My band usually plays for 35 minutes.


----------



## hairychris (Dec 9, 2008)

30 minutes seems to be pretty much what I've ended up playing. Not outstaying your welcome seems to be the way to go if you're playing originals and you aren't a known act...


----------



## MF_Kitten (Dec 9, 2008)

25-30 minutes is as long as my band&#180;s gone yet. one of my earlier bands got like 45 minutes once though, that was cool 

but if you&#180;re the band people are coming to see, then an hour to an hour and a half is a good length.

i can&#180;t wait till my band has made enough material to play for that long... yeeeah!


----------



## TheAceOfSpades1 (Dec 9, 2008)

My current band hasn't played any shows yet but the old band's shows were generally around 25 minutes. Our longest set ran close to 50 minutes. And our shortest was about 15 minutes.


----------



## petereanima (Dec 10, 2008)

we ussually play something between 30-45 minutes - depending on how much time we GET and if then really someone should scream for more hahaha...

i like to play 30 minute sets most, because thats also what i enjoy when i see bands in that genre. i lose attention when i see unknown "brutal" bands for longer than 45 minutes.


----------



## Benjo230 (Dec 10, 2008)

Our set list remains the same constantly (which runs upto around 45 minutes including little talks with the crowd etc...). If we've been given a half hour slot, we just drop the least impressive song/s...

Shortest set was about 15 minutes...we only got to play 2 songs


----------



## 7deadlysins666 (Dec 11, 2008)

We've got two sets we practice 30 min and 45 min......our next show caught us off guard...we get an hour! hahaha. We had to add a few things. We're going to do "the Ripper" and then let our drummer sing Mother (singer on drums) at the end of our set. Should be fun.


----------



## Naren (Dec 11, 2008)

Most of our shows are 30 minutes long. The shortest show I ever played was 20 minutes long and that sucked because we were planning on playing 7 songs and we only got to play 5. But someone who had come to the last 3 shows said that the shorter set list seemed a lot more powerful and crazy. The longest show we've ever played so far was either 35 or 40 minutes, I don't remember.


----------



## Randy (Dec 11, 2008)

30 - 45 minutes, here.

An hour sometimes, but in most of those situations that includes load-in and load-out; which comes out to about 45 minutes of playtime anyway.


----------



## Shannon (Dec 11, 2008)

For my past original bands: 45-75 minutes.

For my current cover bands: three 45-50 minute sets per night

For my AIC Tribute: the show averages 150 minutes. Sometimes it's one long set, but the last show was so long, we had to do a 15 minute intermission between 2 sets (110 minutes set, intermission, 70 minute set).
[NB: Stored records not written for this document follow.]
(** * pandas.core.ops.methods: generation and pinning of operator methods

    A shallow embedding of [pandas/core/ops/methods.py]: the lookup of the
    operation wrappers by container type, the construction of the table of
    flex methods, the in-place wrapper around a non-mutating special method,
    and the pinning of the tables onto a class.

    Python objects with identity (the containers) live in a store indexed by
    locations; calls that can raise run in a small state-and-exception
    monad; dictionaries are insertion-ordered association lists. *)

From stdpp Require Import gmap strings list fin_maps.
From Stdlib Require Import Ascii String ZArith Lia.

Open Scope string_scope.
Open Scope list_scope.

(** ** Python strings: [str.strip(chars)] *)

Module PyStr.

(** [c in chars]: the argument of [strip] is a set of characters. *)
Definition in_chars (c : ascii) (chars : string) : bool :=
  existsb (Ascii.eqb c) (list_ascii_of_string chars).

Fixpoint lstrip_list (chars : string) (s : list ascii) : list ascii :=
  match s with
  | [] => []
  | c :: s' => if in_chars c chars then lstrip_list chars s' else s
  end.

Definition lstrip (chars s : string) : string :=
  string_of_list_ascii (lstrip_list chars (list_ascii_of_string s)).

Definition rstrip (chars s : string) : string :=
  string_of_list_ascii
    (rev (lstrip_list chars (rev (list_ascii_of_string s)))).

(** [s.strip(chars)]: drop leading and trailing characters of [chars]. *)
Definition strip (chars s : string) : string :=
  rstrip chars (lstrip chars s).

(** [s.startswith(p)] *)
Fixpoint startswith (p s : string) : bool :=
  match p, s with
  | EmptyString, _ => true
  | String a p', String b s' => Ascii.eqb a b && startswith p' s'
  | String _ _, EmptyString => false
  end.

Fixpoint drop_chars (n : nat) (s : string) : string :=
  match n, s with
  | O, _ => s
  | S n', String _ s' => drop_chars n' s'
  | S _, EmptyString => EmptyString
  end.

End PyStr.

(** ** Python dictionaries

    A [dict] keeps its keys unique and in insertion order; assigning to a
    key that is present replaces the value where it stands. *)

Module Dict.
Section dict.
Context {V : Type}.

Definition t := list (string * V).

Definition empty : t := [].

(** [k in d], [d.get(k)] *)
Fixpoint get (k : string) (d : t) : option V :=
  match d with
  | [] => None
  | (k', v) :: d' => if String.eqb k k' then Some v else get k d'
  end.

Definition contains (k : string) (d : t) : bool :=
  match get k d with Some _ => true | None => false end.

(** [d[k] = v] *)
Fixpoint set (k : string) (v : V) (d : t) : t :=
  match d with
  | [] => [(k, v)]
  | (k', v') :: d' =>
      if String.eqb k k' then (k, v) :: d' else (k', v') :: set k v d'
  end.

(** [d.update(other)]: the items of [other] are assigned in order. *)
Definition update (d other : t) : t :=
  fold_left (fun acc kv => set (fst kv) (snd kv) acc) other d.

(** [dict(k1=v1, ..., kn=vn)] *)
Definition of_kwargs (kw : list (string * V)) : t := update empty kw.

(** [{fk(k): v for k, v in d.items()}] *)
Definition map_keys (fk : string -> string) (d : t) : t :=
  fold_left (fun acc kv => set (fk (fst kv)) (snd kv) acc) d empty.

Definition keys (d : t) : list string := map fst d.

End dict.
Arguments t : clear implicits.
End Dict.

(** ** Exceptions and the two monads *)

Inductive exn : Type :=
| UnboundLocalError (name : string)
| AssertionError
| KeyError (key : string)
| AttributeError (name : string)
| ReferenceError
| TypeError (msg : string)
| ValueError (msg : string).

(** Class-definition time: no container exists yet, a computation either
    raises or returns. *)
Definition result (A : Type) : Type := exn + A.

Definition rbind {A B : Type} (c : result A) (k : A -> result B) : result B :=
  match c with
  | inl e => inl e
  | inr a => k a
  end.

Declare Scope result_scope.
Delimit Scope result_scope with result.
Notation "'let!' x ':=' c 'in' k" := (rbind c (fun x => k))
  (at level 10, x pattern, c at level 100, k at level 200) : result_scope.

(** [d[k]]: a missing key raises [KeyError]. *)
Definition subscript {V : Type} (d : Dict.t V) (k : string) : result V :=
  match Dict.get k d with
  | Some v => inr v
  | None => inl (KeyError k)
  end.

(** [assert b] *)
Definition py_assert (b : bool) : result unit :=
  if b then inr tt else inl AssertionError.

(** Call time: a computation runs on the store and either returns a value
    or raises, in both cases with the store as it has become. *)
Inductive outcome (S A : Type) : Type :=
| Ok (a : A) (s : S)
| Raise (e : exn) (s : S).
Arguments Ok {S A} a s.
Arguments Raise {S A} e s.

Definition M (S A : Type) : Type := S -> outcome S A.

Definition ret {S A : Type} (a : A) : M S A := fun s => Ok a s.

Definition raise {S A : Type} (e : exn) : M S A := fun s => Raise e s.

Definition bind {S A B : Type} (c : M S A) (k : A -> M S B) : M S B :=
  fun s =>
    match c s with
    | Ok a s' => k a s'
    | Raise e s' => Raise e s'
    end.

Declare Scope py_scope.
Delimit Scope py_scope with py.
Notation "'let*' x ':=' c 'in' k" := (bind c (fun x => k))
  (at level 10, x pattern, c at level 100, k at level 200) : py_scope.

(** ** Objects the module works on *)

(** The binary primitives handed to the wrapper factories: the functions of
    [operator], the reflected ones of [pandas.core.ops.roperator], and the
    builtin [divmod]. *)
Inductive primitive : Type :=
| operator_add | operator_sub | operator_mul | operator_truediv
| operator_floordiv | operator_mod | operator_pow
| radd | rsub | rmul | rtruediv | rfloordiv | rmod | rpow
| divmod | rdivmod
| operator_eq | operator_ne | operator_lt | operator_gt
| operator_le | operator_ge.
Looooong night.


----------



## Munky7Head (Dec 11, 2008)

my old band was a metalcore band (MySpace.com - Boris Wheatley - RICHMOND, Virginia - Death Metal / Hardcore / Metal - www.myspace.com/boriswheatley) and our set lated maybe 15 mins. I would say average, 30-45.


----------



## 7 Dying Trees (Dec 16, 2008)

hairychris said:


> 30 minutes seems to be pretty much what I've ended up playing. Not outstaying your welcome seems to be the way to go if you're playing originals and you aren't a known act...


+1

Play 30-35 minutes, then leave. People tend to get bored the longer you play, you are better off playing your best stuff, and culling the weaker tracks and building a set that showcases your band, and leaves people wanting more.


----------



## Nick (Dec 16, 2008)

+1 again

We'll aim to play for about 30 or 40 mins and fint 6 songs into that which is enough to not be short but not long enough to bore people.


----------



## 7 Dying Trees (Dec 16, 2008)

Yep, I do think 5-6 songs is a happy medium, even if it is fun to play way more


----------



## Demeyes (Dec 16, 2008)

7 Dying Trees said:


> Yep, I do think 5-6 songs is a happy medium, even if it is fun to play way more



Yeah, I'd agree, depending on the length of the songs. I've seen bands play well over an hour and really lose the crowd. They end up playing to a much smaller crowd than what they started with. 
Seems like most people play around the same length regardless of where it's at. 
One thing that I find about culling songs is that my band ends up fully dropping songs after we stop playing it live. We've dumped almost our entire set that we started gigging with at this stage. It's not really a conscious thing, we tend to favour new songs because they are new and gradually we play the older songs less and less.


----------



## 7 Dying Trees (Dec 16, 2008)

Demeyes said:


> Yeah, I'd agree, depending on the length of the songs. I've seen bands play well over an hour and really lose the crowd. They end up playing to a much smaller crowd than what they started with.
> Seems like most people play around the same length regardless of where it's at.
> One thing that I find about culling songs is that my band ends up fully dropping songs after we stop playing it live. We've dumped almost our entire set that we started gigging with at this stage. It's not really a conscious thing, we tend to favour new songs because they are new and gradually we play the older songs less and less.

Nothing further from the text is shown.